Ресурсы многих стран объединились. Приняты Конвенции о раннем оповещении об авариях и помощи, ряд других международных документов по готовности и реагированию на ядерные и радиационные аварии. Успешно работают специальные системы РАНЕТ и РЕМПАН, созданные МАГАТЭ и ВОЗ. Если, предположим, какой­то белорус получит большую дозу облучения в результате аварии, мы вправе обратиться в эти организации, и его доставят в ту страну, где есть возможности для лечения.
 Какую дозу облучения Вы получили как ликвидатор?
— 1,1 зиверта — по результатам обследования в 1995 году. Она включает накопления во время профессиональной деятельности, а также от медицинских про­цедур. Напомню, что норма для профессионалов — 20 миллизивертов в год, а для населения — 1 миллизиверт в год.

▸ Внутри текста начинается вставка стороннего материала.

Lemma zip4_nth_error (a b : list Q) (c : list ref) (d : list nat) (j : nat)
    (x : scored) :
  nth_error (zip4 a b c d) j = Some x ->
  nth_error a j = Some (scored_key x) /\ nth_error b j = Some (scored_raw x) /\
  nth_error c j = Some (scored_chunk x) /\ nth_error d j = Some (scored_index x).
Proof.
  revert b c d j.
  induction a as [|xa a IH]; intros [|xb b] [|xc c] [|xd d] j; simpl;
    try (destruct j; discriminate).
  destruct j as [|j]; simpl.
  - intros [= <-]. simpl. repeat split.
  - apply IH.
Qed.

Lemma zip4_chunks (a b : list Q) (c : list ref) (d : list nat) :
  length a = length c -> length b = length c -> length d = length c ->
  map scored_chunk (zip4 a b c d) = c.
Proof.
  revert b c d.
  induction a as [|xa a IH]; intros [|xb b] [|xc c] [|xd d] Ha Hb Hd;
    simpl in *; try discriminate; [reflexivity|].
  f_equal. apply IH; lia.
Qed.

Lemma zip4_indices (a b : list Q) (c : list ref) (d : list nat) :
  length a = length d -> length b = length d -> length c = length d ->
  map scored_index (zip4 a b c d) = d.
Proof.
  revert b c d.
  induction a as [|xa a IH]; intros [|xb b] [|xc c] [|xd d] Ha Hb Hd;
    simpl in *; try discriminate; [reflexivity|].
  f_equal. apply IH; lia.
Qed.

Lemma zip4_In (a b : list Q) (c : list ref) (n : nat) (x : scored) :
  In x (zip4 a b c (seq 0 n)) ->
  nth_error a (scored_index x) = Some (scored_key x) /\
  nth_error c (scored_index x) = Some (scored_chunk x) /\
  (scored_index x < n)%nat.
Proof.
  intro Hin. apply In_nth_error in Hin as [j Hj].
  apply zip4_nth_error in Hj as (Ha & _ & Hc & Hd).
  assert (Hjn : (j < n)%nat).
  { assert (H : (j < length (seq 0 n))%nat)
      by (apply nth_error_Some; congruence).
    rewrite length_seq in H. exact H. }
  rewrite nth_error_nth' with (d := 0%nat) in Hd by (rewrite length_seq; exact Hjn).
  rewrite seq_nth in Hd by exact Hjn. injection Hd as Hd. simpl in Hd.
  rewrite <- Hd. repeat split; assumption.
Qed.

Lemma StronglySorted_map {A B : Type} (R : A -> A -> Prop) (R' : B -> B -> Prop)
    (f : A -> B) (l : list A) :
  (forall x y, In x l -> In y l -> R x y -> R' (f x) (f y)) ->
  StronglySorted R l -> StronglySorted R' (map f l).
Proof.
  intros Hf Hs. induction Hs as [|x t Hs IH Hall]; simpl; constructor.
  - apply IH. intros u v Hu Hv. apply Hf; right; assumption.
  - rewrite Forall_forall in *. intros y Hy.
    apply in_map_iff in Hy as (z & <- & Hz).
    apply Hf; [left; reflexivity | right; exact Hz | apply Hall, Hz].
Qed.

Lemma or_zero_some (q : Q) : (Py.or_zero (Some q) == q)%Q.
Proof.
  simpl. destruct (Qeq_bool q 0) eqn:H; [|reflexivity].
  apply Qeq_bool_eq in H. symmetry. exact H.
Qed.

Lemma slice_bound_length {A B : Type} (k : Z) (xs : list A) (ys : list B) :
  length xs = length ys -> Py.slice_bound k xs = Py.slice_bound k ys.
Proof. intro H. unfold Py.slice_bound. rewrite H. reflexivity. Qed.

— Ученого-­радиолога с таким опытом трудно чем­нибудь удивить. И все же есть загадка, которую Вам хочется поскорее разгадать?
— Да. Один из признаков острого лучевого поражения — резкое падение лимфоцитов в крови. Сам это наблюдал. Еще в 60­х годах мы проводили опыт: брали у крыс кровь, а затем создавали иммобилизационный стресс: клали на спину, привязывали к стойке, чтобы тельце было неподвижно. В анализе крови после эксперимента фиксировалось резкое падение лимфоцитов. Интересовался мнением коллег, в т. ч. зарубежных, почему 2 разных воздействия дают один и тот же результат. Ответа пока не получил.

У эрудиции не бывает узкой специализации

— Где изучали английский язык?
— В школе и институте. Обошлось без курсов. Сотрудников своей лаборатории прошу читать специализированную литературу на языке оригинала. Так человек работает с английским постоянно.
— Что Вам интересно, кроме науки?
— Отец говорил: деньги нужно тратить без сожаления на 2 вещи — хорошее образование и книги. По сей день руководствуюсь его советом. У меня богатая домашняя библиотека. В ней есть труды Сенеки, мировая классика, в т. ч. полное собрание сочинений Джека Лондона — моего любимого писателя. 
Когда внук при поступлении в мединститут недобрал полбалла на бюджетное обучение, встала дилемма: идти на платное или год поработать и на следующий повторить попытку. Я сказал: не теряй ни минуты. Дед поможет, и за оплатой дело не встанет.
— Вспомните что­либо веселое из Джека Лондона…
— Священник написал в компанию Гудзонова залива о том, что ее служащие грешат с индианками. Ему ответили: «Почему Вы не учитываете тяжелые условия жизни, отсутствие белых женщин?». Хитрый священник резюмировал: «Я не знаю, почему хвост у коровы растет книзу. Я просто констатирую факт».
— Когда много знаешь, это выручает в любой ситуации.
— После одного из международных совещаний в Германии провел среди коллег — радиологов и физиков — викторину на знание Норвегии (среди них были выходцы из этой страны). Выиграл 2 бутылки вина: никто не знал, как назывался корабль Нансена и кто открыл Южный Полюс. А я запомнил эти факты из прочитанной в детстве книжке про Руаля Амундсена.
— Какие произведения порекомендовали бы в качестве обязательной программы медикам?
— Трилогию Юрия Германа «Дело, которому служишь». Шикарная вещь.